[Dataset entries]
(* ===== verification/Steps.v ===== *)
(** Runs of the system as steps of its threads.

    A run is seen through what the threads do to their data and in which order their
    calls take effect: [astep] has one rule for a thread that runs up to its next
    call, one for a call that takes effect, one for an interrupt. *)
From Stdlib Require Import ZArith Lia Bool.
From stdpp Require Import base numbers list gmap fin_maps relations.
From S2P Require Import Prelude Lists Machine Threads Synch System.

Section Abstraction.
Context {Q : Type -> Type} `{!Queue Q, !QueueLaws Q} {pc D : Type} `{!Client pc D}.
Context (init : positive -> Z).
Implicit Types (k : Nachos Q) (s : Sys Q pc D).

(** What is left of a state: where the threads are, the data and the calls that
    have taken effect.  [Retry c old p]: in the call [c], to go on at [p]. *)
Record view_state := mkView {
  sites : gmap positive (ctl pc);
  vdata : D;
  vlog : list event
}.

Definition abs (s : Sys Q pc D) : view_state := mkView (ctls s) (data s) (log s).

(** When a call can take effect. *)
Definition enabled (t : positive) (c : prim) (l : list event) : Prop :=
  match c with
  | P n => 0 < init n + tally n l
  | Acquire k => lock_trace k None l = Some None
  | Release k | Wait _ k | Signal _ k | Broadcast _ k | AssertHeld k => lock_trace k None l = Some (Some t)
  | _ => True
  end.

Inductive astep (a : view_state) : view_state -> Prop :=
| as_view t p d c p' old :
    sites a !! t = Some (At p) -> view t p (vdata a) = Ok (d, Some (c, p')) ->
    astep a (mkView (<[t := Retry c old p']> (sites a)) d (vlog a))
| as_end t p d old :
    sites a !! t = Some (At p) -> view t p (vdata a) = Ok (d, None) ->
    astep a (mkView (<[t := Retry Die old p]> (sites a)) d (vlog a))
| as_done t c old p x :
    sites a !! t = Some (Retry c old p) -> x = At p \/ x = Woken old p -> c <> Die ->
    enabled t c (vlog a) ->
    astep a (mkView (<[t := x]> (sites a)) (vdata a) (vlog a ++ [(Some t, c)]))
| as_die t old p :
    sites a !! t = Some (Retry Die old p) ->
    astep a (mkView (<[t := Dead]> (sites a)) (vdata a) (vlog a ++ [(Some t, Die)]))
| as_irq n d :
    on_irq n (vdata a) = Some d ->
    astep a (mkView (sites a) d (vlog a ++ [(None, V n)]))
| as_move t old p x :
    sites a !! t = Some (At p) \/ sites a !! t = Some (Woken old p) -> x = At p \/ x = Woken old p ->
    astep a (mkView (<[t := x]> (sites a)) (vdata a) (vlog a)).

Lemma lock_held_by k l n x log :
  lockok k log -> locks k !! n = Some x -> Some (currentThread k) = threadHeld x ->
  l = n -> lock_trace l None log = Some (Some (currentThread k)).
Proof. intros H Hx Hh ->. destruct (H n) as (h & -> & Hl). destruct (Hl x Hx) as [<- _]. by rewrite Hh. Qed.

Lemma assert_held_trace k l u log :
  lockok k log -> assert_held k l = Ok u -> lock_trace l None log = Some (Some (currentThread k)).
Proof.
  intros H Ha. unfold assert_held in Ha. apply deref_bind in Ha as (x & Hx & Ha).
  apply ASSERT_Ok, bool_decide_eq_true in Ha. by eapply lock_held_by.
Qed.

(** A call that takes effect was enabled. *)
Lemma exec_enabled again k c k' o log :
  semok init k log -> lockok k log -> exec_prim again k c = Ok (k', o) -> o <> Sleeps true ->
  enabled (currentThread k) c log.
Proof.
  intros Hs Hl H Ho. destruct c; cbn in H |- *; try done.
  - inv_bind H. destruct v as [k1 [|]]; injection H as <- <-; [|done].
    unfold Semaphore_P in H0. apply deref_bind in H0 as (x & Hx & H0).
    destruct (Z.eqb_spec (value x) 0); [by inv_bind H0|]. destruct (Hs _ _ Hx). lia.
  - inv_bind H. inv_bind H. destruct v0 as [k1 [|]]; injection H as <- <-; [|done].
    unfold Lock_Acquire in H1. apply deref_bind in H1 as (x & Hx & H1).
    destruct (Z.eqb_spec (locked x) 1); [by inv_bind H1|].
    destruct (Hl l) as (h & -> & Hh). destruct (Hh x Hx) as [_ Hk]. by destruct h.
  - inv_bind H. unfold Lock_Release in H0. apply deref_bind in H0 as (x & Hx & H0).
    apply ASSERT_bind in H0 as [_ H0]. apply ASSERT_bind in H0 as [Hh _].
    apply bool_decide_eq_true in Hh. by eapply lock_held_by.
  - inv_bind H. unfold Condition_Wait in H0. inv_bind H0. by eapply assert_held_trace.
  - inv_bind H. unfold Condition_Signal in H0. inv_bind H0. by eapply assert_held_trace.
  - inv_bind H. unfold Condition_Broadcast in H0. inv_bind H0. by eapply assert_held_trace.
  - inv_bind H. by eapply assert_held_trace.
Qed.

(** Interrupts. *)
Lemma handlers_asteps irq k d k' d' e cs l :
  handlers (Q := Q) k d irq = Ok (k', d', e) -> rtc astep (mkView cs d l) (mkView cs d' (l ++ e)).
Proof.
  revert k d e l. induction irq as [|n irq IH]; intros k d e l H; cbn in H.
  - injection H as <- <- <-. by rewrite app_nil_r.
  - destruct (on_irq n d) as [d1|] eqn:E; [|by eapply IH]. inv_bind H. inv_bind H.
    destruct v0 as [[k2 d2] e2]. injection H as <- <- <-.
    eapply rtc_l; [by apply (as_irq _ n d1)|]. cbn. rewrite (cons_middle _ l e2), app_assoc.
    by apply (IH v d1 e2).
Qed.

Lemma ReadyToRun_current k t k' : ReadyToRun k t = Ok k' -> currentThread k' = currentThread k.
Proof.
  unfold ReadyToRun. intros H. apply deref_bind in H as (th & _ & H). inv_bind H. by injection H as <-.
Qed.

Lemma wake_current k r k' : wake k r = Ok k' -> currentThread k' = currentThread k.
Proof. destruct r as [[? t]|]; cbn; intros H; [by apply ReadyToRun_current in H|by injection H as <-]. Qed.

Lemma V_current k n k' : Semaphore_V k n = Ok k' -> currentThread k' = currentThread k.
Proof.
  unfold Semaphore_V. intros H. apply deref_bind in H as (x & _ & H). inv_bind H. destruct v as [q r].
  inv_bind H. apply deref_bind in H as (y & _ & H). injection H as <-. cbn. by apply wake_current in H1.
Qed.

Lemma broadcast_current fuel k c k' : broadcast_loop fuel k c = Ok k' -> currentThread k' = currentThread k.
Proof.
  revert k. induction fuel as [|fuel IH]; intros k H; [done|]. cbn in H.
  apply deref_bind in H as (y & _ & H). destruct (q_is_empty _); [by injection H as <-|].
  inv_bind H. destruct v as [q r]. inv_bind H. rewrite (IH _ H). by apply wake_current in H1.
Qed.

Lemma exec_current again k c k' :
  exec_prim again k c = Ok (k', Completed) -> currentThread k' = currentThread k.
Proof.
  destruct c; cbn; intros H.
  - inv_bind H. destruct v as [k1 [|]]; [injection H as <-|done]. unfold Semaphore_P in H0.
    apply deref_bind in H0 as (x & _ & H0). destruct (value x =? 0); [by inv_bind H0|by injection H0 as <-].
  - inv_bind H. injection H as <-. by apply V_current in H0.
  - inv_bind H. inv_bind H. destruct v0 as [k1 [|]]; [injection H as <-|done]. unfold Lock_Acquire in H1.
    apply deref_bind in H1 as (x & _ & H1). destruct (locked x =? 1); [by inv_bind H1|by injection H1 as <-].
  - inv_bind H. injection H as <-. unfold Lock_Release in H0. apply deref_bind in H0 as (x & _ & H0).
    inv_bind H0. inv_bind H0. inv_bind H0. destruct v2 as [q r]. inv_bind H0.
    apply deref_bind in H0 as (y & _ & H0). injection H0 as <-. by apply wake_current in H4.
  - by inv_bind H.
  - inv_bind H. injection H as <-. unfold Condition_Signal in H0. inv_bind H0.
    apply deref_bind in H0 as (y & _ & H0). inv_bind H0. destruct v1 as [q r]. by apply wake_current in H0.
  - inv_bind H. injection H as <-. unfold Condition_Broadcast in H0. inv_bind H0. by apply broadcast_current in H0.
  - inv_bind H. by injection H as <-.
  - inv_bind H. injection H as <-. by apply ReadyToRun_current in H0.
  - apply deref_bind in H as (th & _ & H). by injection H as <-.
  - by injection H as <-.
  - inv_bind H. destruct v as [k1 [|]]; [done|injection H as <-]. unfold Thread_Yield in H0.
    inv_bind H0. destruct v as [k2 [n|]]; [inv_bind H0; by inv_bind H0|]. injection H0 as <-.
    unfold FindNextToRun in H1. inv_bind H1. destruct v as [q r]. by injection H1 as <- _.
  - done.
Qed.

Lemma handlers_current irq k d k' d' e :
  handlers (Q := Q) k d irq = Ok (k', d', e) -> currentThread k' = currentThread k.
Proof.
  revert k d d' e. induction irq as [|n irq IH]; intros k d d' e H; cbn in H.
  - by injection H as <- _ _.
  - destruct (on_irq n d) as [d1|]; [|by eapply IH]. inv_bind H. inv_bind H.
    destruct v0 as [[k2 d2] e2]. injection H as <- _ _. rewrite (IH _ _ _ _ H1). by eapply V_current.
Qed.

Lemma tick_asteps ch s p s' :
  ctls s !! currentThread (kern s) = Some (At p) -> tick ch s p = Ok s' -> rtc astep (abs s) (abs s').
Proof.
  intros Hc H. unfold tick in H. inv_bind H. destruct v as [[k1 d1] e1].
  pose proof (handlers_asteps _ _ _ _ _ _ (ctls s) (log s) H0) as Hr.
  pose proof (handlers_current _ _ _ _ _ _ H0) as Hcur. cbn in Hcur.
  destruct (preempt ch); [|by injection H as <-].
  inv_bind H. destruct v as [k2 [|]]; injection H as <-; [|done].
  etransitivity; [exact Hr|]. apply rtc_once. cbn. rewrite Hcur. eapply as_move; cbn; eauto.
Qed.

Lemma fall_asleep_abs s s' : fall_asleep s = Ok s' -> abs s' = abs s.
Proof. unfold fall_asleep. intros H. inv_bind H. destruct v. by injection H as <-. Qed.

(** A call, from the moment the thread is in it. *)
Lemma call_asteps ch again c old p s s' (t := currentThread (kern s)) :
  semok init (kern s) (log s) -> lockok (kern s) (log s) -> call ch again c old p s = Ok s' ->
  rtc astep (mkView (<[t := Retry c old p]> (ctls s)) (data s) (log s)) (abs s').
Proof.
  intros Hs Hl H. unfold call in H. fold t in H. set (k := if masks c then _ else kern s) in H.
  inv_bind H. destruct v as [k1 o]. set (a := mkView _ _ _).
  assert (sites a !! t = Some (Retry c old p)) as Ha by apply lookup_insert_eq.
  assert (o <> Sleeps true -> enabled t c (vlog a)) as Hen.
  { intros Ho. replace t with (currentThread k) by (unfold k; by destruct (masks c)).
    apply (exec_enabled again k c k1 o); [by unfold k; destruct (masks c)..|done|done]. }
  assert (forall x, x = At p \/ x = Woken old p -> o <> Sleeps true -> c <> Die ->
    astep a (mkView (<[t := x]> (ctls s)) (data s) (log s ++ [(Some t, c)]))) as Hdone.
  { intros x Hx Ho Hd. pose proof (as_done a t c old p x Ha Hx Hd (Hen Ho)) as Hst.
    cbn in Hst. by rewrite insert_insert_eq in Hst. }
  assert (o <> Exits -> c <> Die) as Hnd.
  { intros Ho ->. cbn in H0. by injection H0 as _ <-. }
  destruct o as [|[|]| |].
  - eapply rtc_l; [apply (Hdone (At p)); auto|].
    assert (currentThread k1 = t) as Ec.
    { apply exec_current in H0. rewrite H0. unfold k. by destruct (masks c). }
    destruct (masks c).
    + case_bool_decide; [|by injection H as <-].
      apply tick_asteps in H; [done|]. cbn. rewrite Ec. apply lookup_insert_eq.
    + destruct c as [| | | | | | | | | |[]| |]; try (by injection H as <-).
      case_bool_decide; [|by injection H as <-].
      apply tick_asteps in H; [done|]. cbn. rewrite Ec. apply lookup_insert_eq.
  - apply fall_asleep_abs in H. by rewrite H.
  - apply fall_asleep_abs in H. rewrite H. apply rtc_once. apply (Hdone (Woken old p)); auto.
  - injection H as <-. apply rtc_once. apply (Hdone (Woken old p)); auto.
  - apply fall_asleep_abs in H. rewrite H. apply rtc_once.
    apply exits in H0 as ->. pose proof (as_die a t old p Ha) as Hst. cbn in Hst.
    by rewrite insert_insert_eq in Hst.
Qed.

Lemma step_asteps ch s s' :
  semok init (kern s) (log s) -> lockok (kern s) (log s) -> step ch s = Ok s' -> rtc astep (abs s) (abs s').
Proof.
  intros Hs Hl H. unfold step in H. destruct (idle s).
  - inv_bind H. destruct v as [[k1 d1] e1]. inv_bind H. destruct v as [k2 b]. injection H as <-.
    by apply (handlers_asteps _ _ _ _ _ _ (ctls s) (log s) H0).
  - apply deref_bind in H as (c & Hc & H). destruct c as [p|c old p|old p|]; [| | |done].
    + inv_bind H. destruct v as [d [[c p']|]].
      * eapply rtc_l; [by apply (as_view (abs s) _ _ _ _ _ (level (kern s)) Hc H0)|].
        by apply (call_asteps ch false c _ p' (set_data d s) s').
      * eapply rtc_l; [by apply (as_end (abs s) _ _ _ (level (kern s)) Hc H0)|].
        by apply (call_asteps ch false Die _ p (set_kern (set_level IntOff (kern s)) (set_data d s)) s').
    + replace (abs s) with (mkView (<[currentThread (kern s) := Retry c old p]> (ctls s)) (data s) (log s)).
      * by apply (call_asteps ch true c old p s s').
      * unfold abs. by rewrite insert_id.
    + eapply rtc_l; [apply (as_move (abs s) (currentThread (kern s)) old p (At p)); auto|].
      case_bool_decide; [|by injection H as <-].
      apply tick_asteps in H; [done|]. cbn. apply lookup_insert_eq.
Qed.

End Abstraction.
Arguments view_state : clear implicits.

Your task: Show every line from the entries above in which the word "Require" appears.

The answer:
From Stdlib Require Import ZArith Lia Bool.
From stdpp Require Import base numbers list gmap fin_maps relations.
From S2P Require Import Prelude Lists Machine Threads Synch System.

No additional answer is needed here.